(Extracted records)
(* ===== verification/ApiDhcp.v ===== *)
(** * Web API: DynDNS tokens, DHCP, and the logs ([src/web/api.rs])

    Handlers as in [ApiZones].  A handler that validates DHCP options is [None]
    where [encode_option] panics: the panic comes before anything is written. *)

From S2P Require Import Prelude Strs Net External Models DhcpOptions Db DbDns DbFilter DbDhcp DbAdmin Filter Upstream.
From S2P Require Import Cache Stats Mdns Dnssec Store State Config Web Auth Transfer ApiZones.

(** ** Requests *)

Record DynDnsTokenCreate : Type := mkDynDnsTokenCreate {
  tc_label : string; tc_username : string; tc_secret : option string; tc_hostnames : list string;
  tc_view_id : option Z; tc_ttl : option Z }.
Record DhcpScopeInput : Type := mkDhcpScopeInput {
  si_name : string; si_enabled : bool; si_family : IpFamily; si_subnet : string; si_range_start : string;
  si_range_end : string; si_lease_secs : Z; si_dns_register : bool; si_dns_zone : option string;
  si_server_id : option string; si_interface : option string; si_options : list DhcpOption }.
Record DhcpReservationInput : Type := mkDhcpReservationInput {
  ri_identifier : string; ri_ip : string; ri_hostname : option string; ri_options : list DhcpOption }.
Record QueryLogParams : Type := mkQueryLogParams {
  qp_page : option Z; qp_per_page : option Z; qp_q : option string; qp_outcome : option string;
  qp_qtype : option string; qp_sort : option string; qp_desc : option bool }.

Section ApiDhcp.
Context `{NETS : IpNets} `{HN : HickoryNames} `{TEXT : !HickoryText} `{SIGN : !Signers} `{RES : !HickoryResolvers}.
Context `{DT : DateTimes} `{CR : Credentials}.

(** ** DynDNS tokens *)

Definition api_list_dyndns_tokens : W Response :=
  let+ tokens := run list_dyndns_tokens in
  wret (ok_json (JObj [("tokens", JArr ((fun t => JData (PToken t)) <$> tokens))])).

(** The body of the loop over the requested names. *)
Definition token_hostname (zones : list Zone) (hostnames : list string) (h : string) : result (list string) AppError :=
  let host := to_ascii_lowercase (trim_end_matches "."%char (trim h)) in
  if is_empty host then Ok hostnames
  else match Name_from_utf8 (host +:+ ".") with
  | None => Err (validation_field "hostnames" ("invalid hostname: " +:+ host))
  | Some _ =>
      if negb (existsb (fun z => covers_host (zone_key z) host) zones)
      then Err (validation_field "hostnames" ("no local zone covers " +:+ host))
      else Ok (hostnames ++ [host])
  end.
Fixpoint token_hostnames (zones : list Zone) (hs : list string) (hostnames : list string)
    : result (list string) AppError :=
  match hs with
  | [] => Ok hostnames
  | h :: hs' => let? hostnames := token_hostname zones hostnames h in token_hostnames zones hs' hostnames
  end.

Definition no_hostname : AppError := validation_field "hostnames" "at least one hostname is required".

Definition api_create_dyndns_token (e : WebEnv) (req : DynDnsTokenCreate) : W Response :=
  let label := trim (tc_label req) in
  reject (is_empty label) as (validation_field "label" "must not be empty") otherwise
  let username := trim (tc_username req) in
  reject (is_empty username || (64 <? len username) || contains_char ":"%char username)
    as (validation_field "username" "must be 1-64 chars and contain no colon") otherwise
  reject (is_nil (tc_hostnames req)) as no_hostname otherwise
  let+ zones := run list_zones in
  let+ hostnames := lift (token_hostnames zones (tc_hostnames req) []) in
  reject (is_nil hostnames) as no_hostname otherwise
  require_view (tc_view_id req) >>>
  let+ exists_user := run (dyndns_auth username) in
  reject (match exists_user with Some _ => true | None => false end)
    as (conflict "a token with this username already exists") otherwise
  let secret := match tc_secret req with
                | Some s => if is_empty (trim s) then random_token (we_token e) else s
                | None => random_token (we_token e)
                end in
  let+ secret_hash := lift (hash_password (we_salt e) secret) in
  let ttl := Z.max (default 60 (tc_ttl req)) 1 in
  let+ id := run (create_dyndns_token (we_ts e) label username secret_hash hostnames (tc_view_id req) ttl) in
  wret (created_json (JObj [("id", JNum id); ("label", JStr label); ("username", JStr username);
    ("secret", JStr secret); ("update_url", JStr "/nic/update?hostname=<host>&myip=<ip>")])).

Definition api_delete_dyndns_token (id : Z) : W Response := run (delete_dyndns_token id) >>> wret no_content.

(** ** DHCP *)

Section Options.
(** The text of the error of an option. *)
Context (option_text : DhcpOption -> OptionError -> string).

Fixpoint validate_dhcp_options (options : list DhcpOption) : option (result unit AppError) :=
  match options with
  | [] => Some (Ok tt)
  | o :: options' =>
      match encode_option o with
      | None => None
      | Some (Err err) =>
          Some (Err (validation_field "options" ("option " +:+ show_u (do_code o) +:+ ": " +:+ option_text o err)))
      | Some (Ok _) => validate_dhcp_options options'
      end
  end.

Definition fam_ok (family : IpFamily) (s : string) : bool :=
  match parse_ip s with
  | Some ip => (is_ipv4 ip && bool_decide (family = FamV4)) || (is_ipv6 ip && bool_decide (family = FamV6))
  | None => false
  end.

Definition validate_scope (input : DhcpScopeInput) : option (result unit AppError) :=
  match parse_ipnet (si_subnet input) with
  | None => Some (Err (validation_field "subnet" "invalid CIDR"))
  | Some _ =>
      if negb (fam_ok (si_family input) (si_range_start input))
      then Some (Err (validation_field "range_start" "invalid address for family"))
      else if negb (fam_ok (si_family input) (si_range_end input))
      then Some (Err (validation_field "range_end" "invalid address for family"))
      else if bool_decide (si_family input = FamV4) &&
              match si_server_id input with
              | Some sid => negb (is_empty sid) && match parse_v4 sid with Some _ => false | None => true end
              | None => false
              end
      then Some (Err (validation_field "server_id" "invalid IPv4 address"))
      else validate_dhcp_options (si_options input)
  end.

Definition api_list_dhcp_scopes : W Response :=
  let+ scopes := run list_dhcp_scopes in
  wret (ok_json (JObj [("scopes", JArr ((fun s => JData (PScope s)) <$> scopes))])).

Definition api_get_dhcp_scope (id : Z) : W Response :=
  let+ s := found (dhcp_scope id) "scope" in
  let+ rs := run (list_dhcp_reservations id) in
  wret (ok_json (JObj [("scope", JData (PScope s)); ("reservations", JArr ((fun r => JData (PReservation r)) <$> rs))])).

Definition scope_json (s : option DhcpScope) : Json := JObj [("scope", JOpt (fun s => JData (PScope s)) s)].

(** [interface.filter(|s| !s.trim().is_empty())]. *)
Definition scope_interface (req : DhcpScopeInput) : option string :=
  match si_interface req with
  | Some s => if is_empty (trim s) then None else Some s
  | None => None
  end.

Definition empty_name (req : DhcpScopeInput) : bool := is_empty (trim (si_name req)).

Definition api_create_dhcp_scope (e : WebEnv) (req : DhcpScopeInput) : option (W Response) :=
  if empty_name req then Some (throw (validation_field "name" "must not be empty"))
  else
    let! valid := validate_scope req in
    Some (lift valid >>>
      let+ id := run (create_dhcp_scope (we_ts e) (trim (si_name req)) (si_enabled req) (si_family req)
                        (si_subnet req) (si_range_start req) (si_range_end req) (si_lease_secs req)
                        (si_dns_register req) (si_dns_zone req) (si_server_id req) (scope_interface req)
                        (si_options req)) in
      let+ s := run (dhcp_scope id) in
      wret (created_json (scope_json s))).

(** The family is not updated. *)
Definition api_update_dhcp_scope (id : Z) (req : DhcpScopeInput) : option (W Response) :=
  if empty_name req then Some (throw (validation_field "name" "must not be empty"))
  else
    let! valid := validate_scope req in
    Some (lift valid >>>
      run (update_dhcp_scope id (Some (trim (si_name req))) (Some (si_enabled req)) (Some (si_subnet req))
             (Some (si_range_start req)) (Some (si_range_end req)) (Some (si_lease_secs req))
             (Some (si_dns_register req)) (Some (si_dns_zone req)) (Some (si_server_id req))
             (Some (scope_interface req)) (Some (si_options req))) >>>
      let+ s := run (dhcp_scope id) in
      wret (ok_json (scope_json s))).

Definition api_delete_dhcp_scope (id : Z) : W Response := run (delete_dhcp_scope id) >>> wret no_content.

Definition bad_ip (ip : string) : bool := match parse_ip ip with Some _ => false | None => true end.

Definition api_create_dhcp_reservation (e : WebEnv) (scope_id : Z) (req : DhcpReservationInput) : option (W Response) :=
  if is_empty (trim (ri_identifier req)) then Some (throw (validation_field "identifier" "must not be empty"))
  else if bad_ip (ri_ip req) then Some (throw (validation_field "ip" "invalid IP address"))
  else
    let! valid := validate_dhcp_options (ri_options req) in
    Some (lift valid >>>
      let+ id := run (create_dhcp_reservation (we_ts e) scope_id (to_ascii_lowercase (trim (ri_identifier req)))
                        (trim (ri_ip req)) (ri_hostname req) (ri_options req)) in
      wret (created_json (JObj [("id", JNum id)]))).

Definition api_update_dhcp_reservation (id : Z) (req : DhcpReservationInput) : option (W Response) :=
  if bad_ip (ri_ip req) then Some (throw (validation_field "ip" "invalid IP address"))
  else
    let! valid := validate_dhcp_options (ri_options req) in
    Some (lift valid >>>
      run (update_dhcp_reservation id (Some (to_ascii_lowercase (trim (ri_identifier req)))) (Some (trim (ri_ip req)))
             (Some (ri_hostname req)) (Some (ri_options req))) >>>
      wret no_content).
End Options.

Definition api_delete_dhcp_reservation (id : Z) : W Response := run (delete_dhcp_reservation id) >>> wret no_content.

Definition api_list_dhcp_leases (scope_id : option Z) : W Response :=
  let+ leases := run (list_dhcp_leases scope_id) in
  wret (ok_json (JObj [("leases", JArr ((fun l => JData (PLease l)) <$> leases))])).

Definition api_delete_dhcp_lease (id : Z) : W Response := run (delete_dhcp_lease id) >>> wret no_content.

(** The JSON names of the kinds. *)
Definition kind_str (k : DhcpOptionKind) : string :=
  match k with
  | KIp => "ip" | KIpList => "ip_list" | KU8 => "u8" | KU16 => "u16" | KU32 => "u32" | KBool => "bool"
  | KText => "text" | KHex => "hex"
  end.

Definition api_dhcp_option_catalog (family : option string) : Response :=
  let cat := if bool_decide (family = Some "v6") then v6_catalog else v4_catalog in
  ok_json (JObj [("options", JArr ((fun d =>
    JObj [("code", JNum (od_code d)); ("name", JStr (od_name d)); ("kind", JStr (kind_str (od_kind d)))]) <$> cat))]).

(** ** Audit, query log and mDNS *)

Definition api_health (version : string) : Response :=
  ok_json (JObj [("status", JStr "ok"); ("version", JStr version)]).

Definition api_list_audit : W Response :=
  let+ entries := run (list_audit 500) in
  wret (ok_json (JObj [("audit", JArr ((fun x => JData (PAudit x)) <$> entries))])).

Definition api_clear_stats : W Response :=
  updates (fun a => with_cache (cache_clear (ap_cache a)) (with_stats clear_log a)) >>>
  wret no_content.

(** [(page - 1) * per_page] is a 64-bit product. *)
Definition api_query_log (p : QueryLogParams) : W Response :=
  let page := Z.max (default 1 (qp_page p)) 1 in
  let per_page := Z.min (Z.max (default 50 (qp_per_page p)) 1) 500 in
  let offset := as_i64 ((page - 1) * per_page) in
  let sort := default "at" (qp_sort p) in
  let desc := default true (qp_desc p) in
  let+ r := run (query_log_page (qp_q p) (qp_outcome p) (qp_qtype p) sort desc per_page offset) in
  wret (ok_json (JObj [("queries", JArr ((fun q => JData (PQuery q)) <$> fst r)); ("total", JNum (snd r));
    ("page", JNum page); ("per_page", JNum per_page)])).

Definition api_clear_query_log : W Response := run (prune_query_log 0) >>> wret no_content.

Definition api_mdns_hosts (e : WebEnv) : W Response := reads (fun a =>
  let zone := mdns_zone a in
  let hosts := (fun '(host, addrs, ttl) =>
    JObj [("host", JStr (host +:+ ".local"));
          ("published", JOpt (fun z => JStr (host +:+ "." +:+ z)) zone);
          ("addresses", JArr ((fun ip => JStr (show_ip ip)) <$> addrs)); ("ttl", JNum ttl)])
    <$> mdns_snapshot (we_instant e) (ap_mdns a) in
  ok_json (JObj [("enabled", JBool (st_mdns_enabled (ap_settings a))); ("zone", JOpt JStr zone);
    ("ttl", JNum (mdns_ttl a)); ("hosts", JArr hosts)])).
End ApiDhcp.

# Work instruction
Write out every line of the data that holds the word "entries".

# Task answer
  let+ entries := run (list_audit 500) in
  wret (ok_json (JObj [("audit", JArr ((fun x => JData (PAudit x)) <$> entries))])).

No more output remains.